Authors: Rick Jones
Tags: #Literature & Fiction, #Action & Adventure, #Mystery; Thriller & Suspense, #Thriller & Suspense, #War & Military, #Thrillers & Suspense, #Military, #Spies & Politics, #Terrorism, #Thriller, #Thrillers
Las Vegas, Nevada, The Following Day
The night before
Kimball Hayden fought at another venue, his third fight in ten days. His second
bout was all about a quick execution of his skills with a flurry of blows and a
roundhouse kick to the jaw, leaving his opponent on the mat as a complex heap
in less than two minutes. After two fights the crowd loved him. By the third
fight they hailed him as the Second Coming.
But
it was Louie who told him to slow down the pace and make the fights last
longer, draw them in and “
Make them love you more than they already do. And
then give them what they want, a total annihilation of your opponent
.”
Kimball
sat in the quasi-darkness of his apartment drinking straight from a bottle of
Jack. Behind him the drapes were closed with marginal light slipping in through
the seams where they met, and the air was hot and humid and stale with the
smell of dirty laundry hanging in the air.
Make them love you more than they already do. And then give them what
they want, a total annihilation of your opponent.
Is that what people want, Louie? A total annihilation of somebody else?
That’s the bottom line, buddy. That and the money, of course. But when
you think about it, it all comes down to human nature. It’s what they want, J.J.
And you’re the machine that drives them.
Louie then
turned toward the crazed and applauding crowd like an emcee and opened his arms,
the downed opponent at his feet beginning to come to.
Look at what you brought,
J.J. Take a good look around and see what you’ve done.
A day later, the words continued to echo throughout his mind as if they
were spoken from the end of a long and hollow tunnel.
Look at what you brought, J.J. Take a good look around and see what
you’ve done.
Kimball took another swig, a long pull until a bubble surfaced inside
the bottle, and then laid it on the armchair of the seat and stared straight
ahead into darkness.
Last night was his third fight with the promise of more to come. His
opponent was short and stocky with a bull-like neck and blunt limbs with tree-trunk
thickness. It was obvious to Kimball that he fought his battles up close and
personal due to his strike range being limited. So he thought that this was going
to be a quick and clean kill like the other two. But his opponent was tough and
mean and could take mind-numbing punches as if they were glancing blows. His lips
were split and parted, a cut slashed over his eye, bleeding profusely. But he
kept coming, defying Kimball’s well placed jabs, his punches, and his many
scored kicks to the facial and chest regions.

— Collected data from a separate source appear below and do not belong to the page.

Lemma mount_empty : mount ∅ = Some (Normal fresh_state).
Proof. reflexivity. Qed.

Lemma reachable_fresh : reachable fresh_state.
Proof. apply (reachable_mount ∅). exact mount_empty. Qed.

(** C3, as amended.  After every batch of state updates (any settings
    mutation among them) the store holds the JSON serialisation of the
    current settings under the key [dashboardSettings] and the current
    notes under the key [dashboardNotes]; for a change made in the
    settings panel the serialised value is the previous record with the
    one field replaced. *)
Theorem write_through_dashboard_keys (st : State) (batch : list event) :
  reachable st ->
  (localStorage (dispatch st batch) !! "dashboardSettings"
     = Some (storage_text (Json.stringify (settings (dispatch st batch)))) /\
   localStorage (dispatch st batch) !! "dashboardNotes" = Some (notes (dispatch st batch))) /\
  (forall key x,
     localStorage (dispatch st (change_setting st key x)) !! "dashboardSettings"
       = Some (storage_text (Json.stringify (spread_with (settings st) key x)))).
Proof.
  intros Hst. split.
  - apply (dispatch_written_through st batch). now apply reachable_written_through.
  - intros key x.
    destruct (dispatch_written_through st (change_setting st key x)) as [-> _].
    + now apply reachable_written_through.
    + f_equal. f_equal. f_equal. unfold dispatch, run_effects, change_setting. cbn.
      destruct st; cbn. reflexivity.
Qed.

Lemma write_through_dashboard_keys_witness :
  reachable fresh_state /\
  localStorage renamed_state !! "dashboardSettings"
    = Some (storage_text (Json.stringify (settings renamed_state))) /\
  localStorage renamed_state !! "dashboardNotes" = Some (notes renamed_state) /\
  localStorage renamed_state !! "dashboardSettings"
    = Some (storage_text (Json.stringify (spread_with (settings fresh_state) "userName" (VStr "Ada")))).
Proof.
  split; [exact reachable_fresh|].
  destruct (write_through_dashboard_keys fresh_state
              (change_setting fresh_state "userName" (VStr "Ada")) reachable_fresh)
    as [[Hs Hn] Hk].
  split; [exact Hs|]. split; [exact Hn|]. exact (Hk "userName" (VStr "Ada")).
Defined.

(** C3 as stated fails: after a settings mutation nothing is stored under
    the keys [settings] and [notes]. *)
Lemma nothing_under_settings_and_notes :
  reachable renamed_state /\
  get (settings renamed_state) "userName" = Normal (VStr "Ada") /\
  localStorage renamed_state !! "settings" = None /\
  localStorage renamed_state !! "notes" = None /\
  localStorage renamed_state !! "settings"
    <> Some (storage_text (Json.stringify (settings renamed_state))).
Proof.
  split; [apply reachable_dispatch, reachable_fresh|].
  split; [reflexivity|].
  assert (H : localStorage renamed_state !! "settings" = None) by reflexivity.
  split; [exact H|]. split; [reflexivity|]. rewrite H. discriminate.
Qed.

(** ** Loading the settings *)

(** C2, as amended.  The loader returns the default record when nothing is
    stored under the settings key or the stored text is empty; any other
    stored text is handed to [JSON.parse], whose outcome (a value of any
    shape, or the SyntaxError) is the loader's. *)
Theorem load_settings_default_or_parse (ls : gmap string string) :
  (ls !! "dashboardSettings" = None \/ ls !! "dashboardSettings" = Some "" ->
   load_settings ls = Some (Normal DEFAULT_SETTINGS)) /\
  (forall saved, ls !! "dashboardSettings" = Some saved -> saved <> "" ->
   load_settings ls = Json.parse saved).
Proof.
  unfold load_settings. split.
  - intros [-> | ->]; reflexivity.
  - intros saved -> Hne. cbn. destruct (String.eqb_spec saved ""); [contradiction | reflexivity].
Qed.

Lemma load_settings_default_or_parse_witness :
  load_settings ∅ = Some (Normal DEFAULT_SETTINGS) /\
  load_settings {["dashboardSettings" := "{}"]} = Json.parse "{}".
Proof.
  split.
  - apply (proj1 (load_settings_default_or_parse ∅)). left. reflexivity.
  - apply (proj2 (load_settings_default_or_parse {["dashboardSettings" := "{}"]}) "{}").
    + reflexivity.
    + discriminate.
Defined.

(** C2 as stated fails: a stored text that is not JSON makes the loader
    throw, so that the component does not mount, and a stored text that
    is JSON of another shape is returned as it is. *)
Lemma corrupted_settings_not_defaulted :
  load_settings {["dashboardSettings" := "{"]} = Some (Throw "SyntaxError") /\
  mount {["dashboardSettings" := "{"]} = Some (Throw "SyntaxError") /\
  load_settings {["dashboardSettings" := "[]"]} = Some (Normal (VArr [])) /\
  load_settings {["dashboardSettings" := "[]"]} <> Some (Normal DEFAULT_SETTINGS).
Proof.
  split; [reflexivity|]. split; [reflexivity|].
  assert (H : load_settings {["dashboardSettings" := "[]"]} = Some (Normal (VArr [])))
    by reflexivity.
  split; [exact H|]. rewrite H. discriminate.
Qed.

(** ** The chat wrapper, one turn at a time *)

Lemma finally_normal r isSearch attempt :
  attempt_finally r isSearch attempt = (trace (attempt_finally r isSearch attempt), Normal tt).
Proof. unfold attempt_finally. destruct (_ || _); reflexivity. Qed.

Ltac run_turn Hkey Hfetch :=
  unfold turn, attempt_body; rewrite Hkey, Hfetch;
  match goal with
  | |- context [attempt_finally ?r ?s ?a] => rewrite (finally_normal r s a)
  end; cbn.

(** A 429 with attempts left: wait, then go round again. *)
Lemma turn_retry r fetch random payload isSearch attempt key json :
  get (settings r) "pollinationsApiKey" = Normal key ->
  fetch attempt = FetchResolves 429 json ->
  attempt < maxRetries - 1 ->
  turn r fetch random payload isSearch attempt =
    retry_turn r random payload isSearch attempt key.
Proof.
  intros Hkey Hfetch Hlt. apply Z.ltb_lt in Hlt. run_turn Hkey Hfetch.
  rewrite Hlt. reflexivity.
Qed.

Lemma turn_401 r fetch random payload isSearch attempt key json :
  get (settings r) "pollinationsApiKey" = Normal key ->
  fetch attempt = FetchResolves 401 json ->
  turn r fetch random payload isSearch attempt =
    final_turn r payload isSearch attempt key (VStr (ai_error authentication_failed)).
Proof. intros Hkey Hfetch. run_turn Hkey Hfetch. reflexivity. Qed.

Lemma turn_failed r fetch random payload isSearch attempt key status json :
  get (settings r) "pollinationsApiKey" = Normal key ->
  fetch attempt = FetchResolves status json ->
  ok status = false ->
  status <> 401 ->
  status <> 429 \/ maxRetries - 1 <= attempt ->
  turn r fetch random payload isSearch attempt =
    final_turn r payload isSearch attempt key (VStr (ai_error (api_call_failed status))).
Proof.
  intros Hkey Hfetch Hok H401 H429. run_turn Hkey Hfetch. rewrite Hok. cbn.
  destruct (Z.eqb_spec status 401); [contradiction|].
  replace ((status =? 429) && (attempt <? maxRetries - 1)) with false; [reflexivity|].
  symmetry. apply andb_false_iff. destruct H429 as [H|H].
  - left. now apply Z.eqb_neq.
  - right. now apply Z.ltb_ge.
Qed.

Lemma turn_rejected r fetch random payload isSearch attempt key message :
  get (settings r) "pollinationsApiKey" = Normal key ->
  fetch attempt = FetchRejects message ->
  turn r fetch random payload isSearch attempt =
    final_turn r payload isSearch attempt key (VStr (ai_error message)).
Proof. intros Hkey Hfetch. run_turn Hkey Hfetch. reflexivity. Qed.

Lemma turn_answered r fetch random payload isSearch attempt key status data text :
  get (settings r) "pollinationsApiKey" = Normal key ->
  fetch attempt = FetchResolves status (JsonResolves data) ->
  ok status = true ->
  response_text data = Normal text ->
  turn r fetch random payload isSearch attempt = final_turn r payload isSearch attempt key text.
Proof.
  intros Hkey Hfetch Hok Htext. run_turn Hkey Hfetch. rewrite Hok, Htext. reflexivity.
Qed.

Lemma turn_unreadable r fetch random payload isSearch attempt key status json message :
  get (settings r) "pollinationsApiKey" = Normal key ->
  fetch attempt = FetchResolves status json ->
  ok status = true ->
  json = JsonRejects message
    \/ (exists data, json = JsonResolves data /\ response_text data = Throw message) ->
  turn r fetch random payload isSearch attempt =
    final_turn r payload isSearch attempt key (VStr (ai_error message)).
Proof.
  intros Hkey Hfetch Hok [-> | (data & -> & Htext)]; run_turn Hkey Hfetch; rewrite Hok;
    cbn; rewrite ?Htext; reflexivity.
Qed.

Lemma get_optional_normal v key : exists x, get_optional v key = Normal x.
Proof.
  destruct v; cbn; eauto.
  - destruct (String.eqb key "length"); eauto.
    destruct (array_index key); eauto. destruct (String.get _ _); eauto.
  - destruct (String.eqb key "length"); eauto. destruct (array_index key); eauto.
Qed.

(** Extracting the text throws only when [data] is [undefined] or [null]. *)
Lemma response_text_cases data :
  (exists text, response_text data = Normal text) \/
  (exists message, response_text data = Throw message).
Proof.
  unfold response_text. destruct (get data "choices") as [choices|message] eqn:E.
  - left. cbn.
    destruct (get_optional_normal choices "0") as [choice ->]. cbn.
    destruct (get_optional_normal choice "message") as [message ->]. cbn.
    destruct (get_optional_normal message "content") as [content ->]. cbn. eauto.
  - right. cbn. eauto.
Qed.

(** Every turn either is a retry or ends the call with one response. *)
Lemma turn_cases r fetch random payload isSearch attempt key :
  get (settings r) "pollinationsApiKey" = Normal key ->
  (attempt < maxRetries - 1 /\
   turn r fetch random payload isSearch attempt =
     retry_turn r random payload isSearch attempt key) \/
  (exists text,
     turn r fetch random payload isSearch attempt = final_turn r payload isSearch attempt key text).
Proof.
  intros Hkey. destruct (fetch attempt) as [message|status json] eqn:Hfetch.
  - right. eexists. eapply turn_rejected; eauto.
  - destruct (ok status) eqn:Hok.
    + right. destruct json as [message|data].
      * eexists. eapply turn_unreadable; eauto.
      * destruct (response_text_cases data) as [[text Ht]|[message Ht]]; eexists.
        -- eapply turn_answered; eauto.
        -- eapply turn_unreadable; eauto.
    + destruct (Z.eq_dec status 401) as [->|H401].
      * right. eexists. eapply turn_401; eauto.
      * destruct (Z.eq_dec status 429) as [->|H429].
        -- destruct (Z_lt_le_dec attempt (maxRetries - 1)).
           ++ left. split; [assumption|]. eapply turn_retry; eauto.
           ++ right. eexists. eapply turn_failed; eauto.
        -- right. eexists. eapply turn_failed; eauto.
Qed.

(** ** The retry loop *)

Lemma attempts_final r fetch random payload isSearch remaining attempt key text :
  turn r fetch random payload isSearch attempt = final_turn r payload isSearch attempt key text ->
  attempts r fetch random payload isSearch (S remaining) attempt =
    ([Fetch (post_request apiUrl key payload); set_response isSearch text]
       ++ trace (attempt_finally r isSearch attempt),
     Normal text).
Proof.
  intros Hturn. cbn [attempts]. rewrite Hturn. unfold final_turn. cbn.
  now rewrite app_nil_r.
Qed.

Lemma attempts_retry r fetch random payload isSearch remaining attempt key :
  turn r fetch random payload isSearch attempt = retry_turn r random payload isSearch attempt key ->
  attempts r fetch random payload isSearch (S remaining) attempt =
    ([Fetch (post_request apiUrl key payload);
      WarnRetrying (backoff_delay attempt (random attempt));
      Wait (backoff_delay attempt (random attempt))]
       ++ trace (attempt_finally r isSearch attempt)
       ++ trace (attempts r fetch random payload isSearch remaining (attempt + 1)),
     result (attempts r fetch random payload isSearch remaining (attempt + 1))).
Proof.
  intros Hturn. cbn [attempts]. rewrite Hturn. unfold retry_turn. cbn.
  destruct (attempts r fetch random payload isSearch remaining (attempt + 1)) as [t c].
  reflexivity.
Qed.

Lemma call_with_key r fetch random prompt model isSearch key :
  get (settings r) "pollinationsApiKey" = Normal key ->
  truthy key = true ->
  callPollinationsChatAPI r fetch random prompt model isSearch =
    (set_busy isSearch true
       :: trace (attempts r fetch random (chat_payload prompt model) isSearch 3 0),
     result (attempts r fetch random (chat_payload prompt model) isSearch 3 0)).
Proof.
  intros Hkey Htruthy. unfold callPollinationsChatAPI.
  change (Z.to_nat (maxRetries - 0)) with 3%nat.
  generalize (attempts r fetch random (chat_payload prompt model) isSearch 3 0).
  intros [t c]. rewrite Hkey. cbn. rewrite Htruthy. reflexivity.
Qed.

Lemma call_without_key r fetch random prompt model isSearch key :
  get (settings r) "pollinationsApiKey" = Normal key ->
  truthy key = false ->
  callPollinationsChatAPI r fetch random prompt model isSearch =
    ([set_response isSearch (VStr key_not_set)], Normal VUndefined).
Proof.
  intros Hkey Htruthy. unfold callPollinationsChatAPI. rewrite Hkey. cbn.
  now rewrite Htruthy.
Qed.

(** ** What the [finally] block shows *)

Lemma finally_trace r isSearch attempt :
  trace (attempt_finally r isSearch attempt) =
    if (attempt =? maxRetries - 1) || (negb (isAIChatting r) && negb (isAISearching r))
    then [set_busy isSearch false] else [].
Proof. unfold attempt_finally. now destruct (_ || _). Qed.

The crowd was going crazy.
And his opponent kept coming, throwing quick jabs with undeniable power
behind each blow, landing, scoring, and often driving Kimball off balance. And
then a right-cross to Kimball’s face, a bruising blow which raised a knot above
his eye, the bright light of intense pain soon following.
This guy was good.
Either that or Kimball was losing his edge.

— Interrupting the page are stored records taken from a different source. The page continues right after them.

(** The agent block, whatever the collaborators answer. *)
Lemma run_turn_any (user_text : str) (s : session) :
  exists fs es ev res,
    run_turn w user_text s = (res, emit fs es ev s) /\
    returns_or_cancelled res /\
    turn_effects w user_text
      (Transcription user_text :: fs) ((lit "user", user_text) :: es).
Proof.
  destruct (interruption_event s || raised_at w TurnStart) eqn:Hstart.
  { exists [], [], false, (Ret tt).
    split; [apply run_turn_flagged; exact Hstart |].
    split; [left; reflexivity | constructor]. }
  apply orb_false_elim in Hstart. destruct Hstart as [Hev Hts].
  destruct (get_recent_memories_returns (langgraph_store w)
              (conversation_id w) 20) as [ms Hms].
  destruct (ainvoke w
              (mkAgentState user_text (conversation_id w)
                 (map (fun mem => (Store.sender mem, Store.text mem)) ms)
                 [] [])) as [r | [| err]] eqn:Hag.
  - destruct (raised_at w AfterAgent) eqn:Haa.
    + exists [], [], true, (Ret tt).
      split; [| split; [left; reflexivity | constructor]].
      apply try_ret. apply (run_turn_head user_text s ms); auto.
      erewrite bind_ret by (rewrite await_agent, Hag; reflexivity).
      cbv beta iota.
      erewrite bind_ret by apply is_set_emit. simpl. rewrite Haa.
      unfold ret. rewrite emit_emit. reflexivity.
    + destruct (synthesize_any (reply (Ret r))
                  (emit [AgentResponse (reply (Ret r))]
                     [(lit "agent", reply (Ret r))] false s))
        as (fs & ev & Hsyn & Hfs).
      exists (AgentResponse (reply (Ret r)) :: fs),
        [(lit "agent", reply (Ret r))], ev, (Ret tt).
      split; [| split; [left; reflexivity | constructor; exact Hfs]].
      apply try_ret. apply (run_turn_head user_text s ms); auto.
      erewrite bind_ret by (rewrite await_agent, Hag; reflexivity).
      cbv beta iota.
      erewrite bind_ret by apply is_set_emit. simpl. rewrite Haa. simpl.
      rewrite emit_emit. simpl.
      erewrite bind_ret by apply remember_emit. simpl.
      rewrite emit_emit. simpl.
      erewrite bind_ret by apply send_emit. simpl. rewrite emit_emit. simpl.
      rewrite emit_emit in Hsyn. exact Hsyn.
  - exists [], [], false, (Ret tt).
    split; [| split; [left; reflexivity | constructor]].
    apply try_ret. apply (run_turn_head user_text s ms); auto.
    erewrite bind_ret by (rewrite await_agent, Hag; reflexivity).
    reflexivity.
  - destruct (synthesize_error_response_any
                (emit [AgentResponse error_response] [] false s))
      as (ended & res & Hsyn & Hres).
    exists (AgentResponse error_response :: TtsStart
            :: map Audio (spoken w error_response)
            ++ (if ended then [TtsEnd] else [])), [], false, res.
    split; [| split; [exact Hres | constructor]].
    unfold run_turn.
    rewrite (try_caught _ _ _ s (emit [] [] false s) (Exception err));
      [| | reflexivity].
    + erewrite bind_ret by apply send_emit. rewrite emit_emit. simpl.
      rewrite emit_emit in Hsyn. exact Hsyn.
    + apply (run_turn_head user_text s ms); auto.
      apply bind_raise. rewrite await_agent, Hag. reflexivity.
Qed.

(** The coordinator always returns: it leaves the session as it was, or
    it has sent one [interrupt] and touched neither the memory store nor
    [message_count]. *)
Lemma interrupt_any (now : Z) (s : session) :
  exists s1 pre,
    interrupt_current_response now s = (Ret tt, s1) /\
    (pre = [] \/ pre = [Interrupt]) /\
    sent s1 = sent s ++ pre /\ stored s1 = stored s /\
    message_count s1 = message_count s.
Proof.
  destruct (agent_is_responding s) eqn:Hact.
  - destruct (Z.lt_ge_cases (now - last_interruption_time s)
                INTERRUPTION_DEBOUNCE_MS) as [Hsoon | Hlate].
    + exists s, []. rewrite app_nil_r.
      split; [apply interrupt_too_soon; exact Hsoon | auto].
    + eexists. exists [Interrupt].
      split; [apply interrupt_accepted; assumption |].
      simpl. auto.
  - exists s, []. rewrite app_nil_r.
    split; [apply interrupt_idle; exact Hact | auto].
Qed.

(** A whole call of [process_transcription], whatever the session and
    the collaborators. *)
Lemma process_transcription_any (now : Z) (user_text : str) (s : session) :
  exists pre fs es res s',
    process_transcription w now user_text s = (res, s') /\
    returns_or_cancelled res /\
    (pre = [] \/ pre = [Interrupt]) /\
    sent s' = sent s ++ pre ++ fs /\
    stored s' = stored s ++ es /\
    message_count s' = length es + message_count s /\
    turn_effects w user_text fs es.
Proof.
  unfold process_transcription.
  destruct (truthy (strip user_text)) eqn:Hne; simpl.
  - destruct (interrupt_any now s) as (s1 & pre & Hint & Hpre & Hs & Hst & Hm).
    destruct (run_turn_any user_text
                (emit [Transcription user_text] [(lit "user", user_text)]
                   (interruption_event s1) s1))
      as (fs & es & ev & res & Hrun & Hres & Heff).
    exists pre, (Transcription user_text :: fs),
      ((lit "user", user_text) :: es), res.
    eexists. split; [| split; [exact Hres | split; [exact Hpre |]]].
    + erewrite bind_ret by exact Hint.
      assert (Hbody :
        (send (Transcription user_text) ;;
         try_except (add_memory w user_text (lit "user") ;; count_message)
           is_Exception (fun _ => ret tt) ;;
         run_turn w user_text) s1
        = (res, emit (Transcription user_text :: fs)
                  ((lit "user", user_text) :: es) ev s1)).
      { erewrite bind_ret by apply send_emit.
        erewrite bind_ret by apply remember_emit. simpl.
        rewrite emit_emit. simpl. rewrite Hrun, emit_emit. reflexivity. }
      destruct Hres as [-> | ->];
        [apply try_ret | apply try_uncaught; [| reflexivity]]; exact Hbody.
    + simpl. rewrite Hs, Hst, Hm, <- !app_assoc. auto.
  - exists [], [], [], (Ret tt), s. rewrite !app_nil_r.
    repeat split; auto; try (left; reflexivity). constructor. exact Hne.
Qed.

End TurnShapes.

Section TurnProperties.
Import Voice Traces.
Local Open Scope py_scope.

Local Opaque TTS.generate_audio lit strip.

Trading blow after blow, strike after strike, the fight waged on until
the third round when Kimball found an brief opening and took it, driving a
straight-on power punch like a pile driver into his opponent’s jaw, the bone
shifting horribly to the left, breaking, the snap audible over the din of the
crowd.
And then his world seemed to move with the slowness of a bad dream.

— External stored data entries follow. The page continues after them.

(** The calls of a session that respects the ranges of the interface: a
    non-negative High knob, a trim of at most 6000 dB (the trim gain
    [10 ** (trim / 20)] then stays within the doubles), non-empty blocks
    with channels of equal length. *)
Definition in_range (c : call) : Prop :=
  match c with
  | SetParameters _ high_air trim_db => 0 <= high_air /\ trim_db <= 6000
  | Process left_in right_in =>
      (1 <= length left_in)%nat /\ length right_in = length left_in
  end.

End FreshAirClone.

(** * Properties *)

(** ** Generic facts on the error monad and the float primitives *)

Lemma bind_Ok_inv {A B : Type} (m : result A) (k : A -> result B) (b : B) :
  bind m k = Ok b -> exists a, m = Ok a /\ k a = Ok b.
Proof.
  destruct m as [a | e]; simpl; intros H.
  - exists a; split; [reflexivity | exact H].
  - discriminate H.
Qed.

Lemma truediv_ok (a b : R) : b <> 0 -> Py.truediv a b = Ok (a / b).
Proof.
  intros Hb. unfold Py.truediv.
  destruct (Req_dec_T b 0) as [E | _]; [contradiction | reflexivity].
Qed.

(** The range check of the [math] functions. *)
Lemma one_lt_overflow_bound : 1 < Py.overflow_bound.
Proof. unfold Py.overflow_bound. apply IZR_lt. reflexivity. Qed.

Lemma max_float_lt_overflow_bound : Py.max_float < Py.overflow_bound.
Proof.
  unfold Py.max_float, Py.overflow_bound. apply IZR_lt. reflexivity.
Qed.

Lemma range_checked_ok (x y v : R) :
  Rabs v < Py.overflow_bound -> Py.range_checked x y v = Ok v.
Proof.
  intros Hv. unfold Py.range_checked.
  destruct (Rle_dec (Rabs x) Py.max_float); [| reflexivity].
  destruct (Rle_dec (Rabs y) Py.max_float); [| reflexivity].
  destruct (Rle_dec Py.overflow_bound (Rabs v)) as [N | _];
    [lra | reflexivity].
Qed.

Lemma range_checked_overflow (x y v : R) :
  Rabs x <= Py.max_float -> Rabs y <= Py.max_float ->
  Py.overflow_bound <= Rabs v ->
  Py.range_checked x y v = Raise OverflowError.
Proof.
  intros Hx Hy Hv. unfold Py.range_checked.
  destruct (Rle_dec (Rabs x) Py.max_float) as [_ | N]; [| contradiction].
  destruct (Rle_dec (Rabs y) Py.max_float) as [_ | N]; [| contradiction].
  destruct (Rle_dec Py.overflow_bound (Rabs v)) as [_ | N];
    [reflexivity | contradiction].
Qed.

(** [math.exp] of a number that is not positive is at most 1. *)
Lemma math_exp_nonpos (x : R) : x <= 0 -> Py.math_exp x = Ok (exp x).
Proof.
  intros Hx. unfold Py.math_exp. apply range_checked_ok.
  pose proof (exp_pos x) as H0. rewrite Rabs_right by lra.
  assert (H1 : exp x <= 1).
  { destruct Hx as [Hlt | E]; [| rewrite E, exp_0; lra].
    pose proof (exp_increasing _ _ Hlt) as H. rewrite exp_0 in H. lra. }
  pose proof one_lt_overflow_bound. lra.
Qed.

Lemma truediv_zero (a : R) : Py.truediv a 0 = Raise ZeroDivisionError.
Proof.
  unfold Py.truediv.
  destruct (Req_dec_T 0 0) as [_ | N]; [reflexivity | contradiction N; reflexivity].
Qed.

Module GainFacts.
Import StereoGainMeter.

(** The sample loop leaves the block-level ramp fields alone. *)
Lemma gain_sample_loop_frame (ls : list R) :
  forall rs s target c s' ol or,
    sample_loop s target c ls rs = Ok (s', ol, or) ->
    _initialized s' = _initialized s
    /\ _stored_target_gain s' = _stored_target_gain s
    /\ _start_gain s' = _start_gain s
    /\ _ramp_step s' = _ramp_step s
    /\ _meter_coeff_l s' = _meter_coeff_l s
    /\ _meter_coeff_r s' = _meter_coeff_r s.
Proof.
  induction ls as [| x ls IH]; intros rs s target c s' ol or H.
  - simpl in H. inversion H; subst. repeat split.
  - destruct rs as [| y rs]; simpl in H; [discriminate H |].
    apply bind_Ok_inv in H. destruct H as [[[s1 ol1] or1] [Hrec Hret]].
    inversion Hret; subst; clear Hret.
    apply IH in Hrec. simpl in Hrec. exact Hrec.
Qed.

The raucous cry of the crowd moved in a slow drift as if the cries were
weighted down, the shouts deep, long and drawn out, becoming a sigh of tragedy
and awe.
For a brief moment his opponent wavered and teetered as his eyes went
to half mast, his face horribly disfigured with the crook of his jaw
threatening to punch through his skin. And then he fell, hard, the fighter
landing in a grotesque shape, his knees bent in oddly acute angles.
And then Kimball’s world hastened, catching back up to the light of
reality. The crowd cheered wildly as people applauded and raised their thumbs
high. The decibels of their ovation carried across the air in concussive waves,
the atmosphere moving, shaking, the walls closing in from all points of the
arena, the effect finally striking him as a maddening drumbeat of cheers.
Look at what you brought, J.J. Take a good look around and see what
you’ve done.
He looked down at the man on the mat, who was now receiving critical aid.
And then he looked at his fist, at the glove, and then slowly unclenched his
hand. He never realized that Louie was standing beside him, didn’t realize that
the ref had raised his other hand in victory. Kimball Hayden had lost himself
in the moment and blotted out the noise, the crowd, becoming detached.
Within thirty minutes he received his pay, a thirty-five hundred dollar
bonanza for less than ten minutes of work.
But Kimball remained somewhat vacant; Louie’s words nothing more than a
distant drone whenever he spoke, the money doing little to bolster his emotions
as the bills lay curled in his hand.
He took another swig.
On the counter were leafs of hundred dollar denominations. Between his
three fights he earned just over six grand. Not a bad take for less than two
weeks. Maybe within a month, he thought, maybe two, he would have enough to
start elsewhere, to be somebody with a remote future.
Forget Montana. Too cold.
What about Myrtle Beach
? And in the darkness the
corners of his lips edged up into a dreamy smile.
I always wanted to live by the beach—to have my own business. Start
anew.
He then lifted his hand and let his fingertips run over the knot above
his left eye, a vestige of his fight from the night before.
A few more fights, he told himself, to build the till. And then I’m
gone. Like that.
After a sigh, and with the images of beachscapes and waves pounding the
surf, the noise alive in his ears as he closed his eyes, Kimball dreamed.
And he drank.
Pulling from the bottle long enough for a drunken stupor to overtake
him, with the images of the coastline remaining on his mind as he fell asleep,
the bottle finally slipped from his hand and to the floor, the contents
spilling onto the threadbare carpet.
#
Vatican
City
Inside the Sistine
Chapel another ballot was taking place, the second partaking on the third day.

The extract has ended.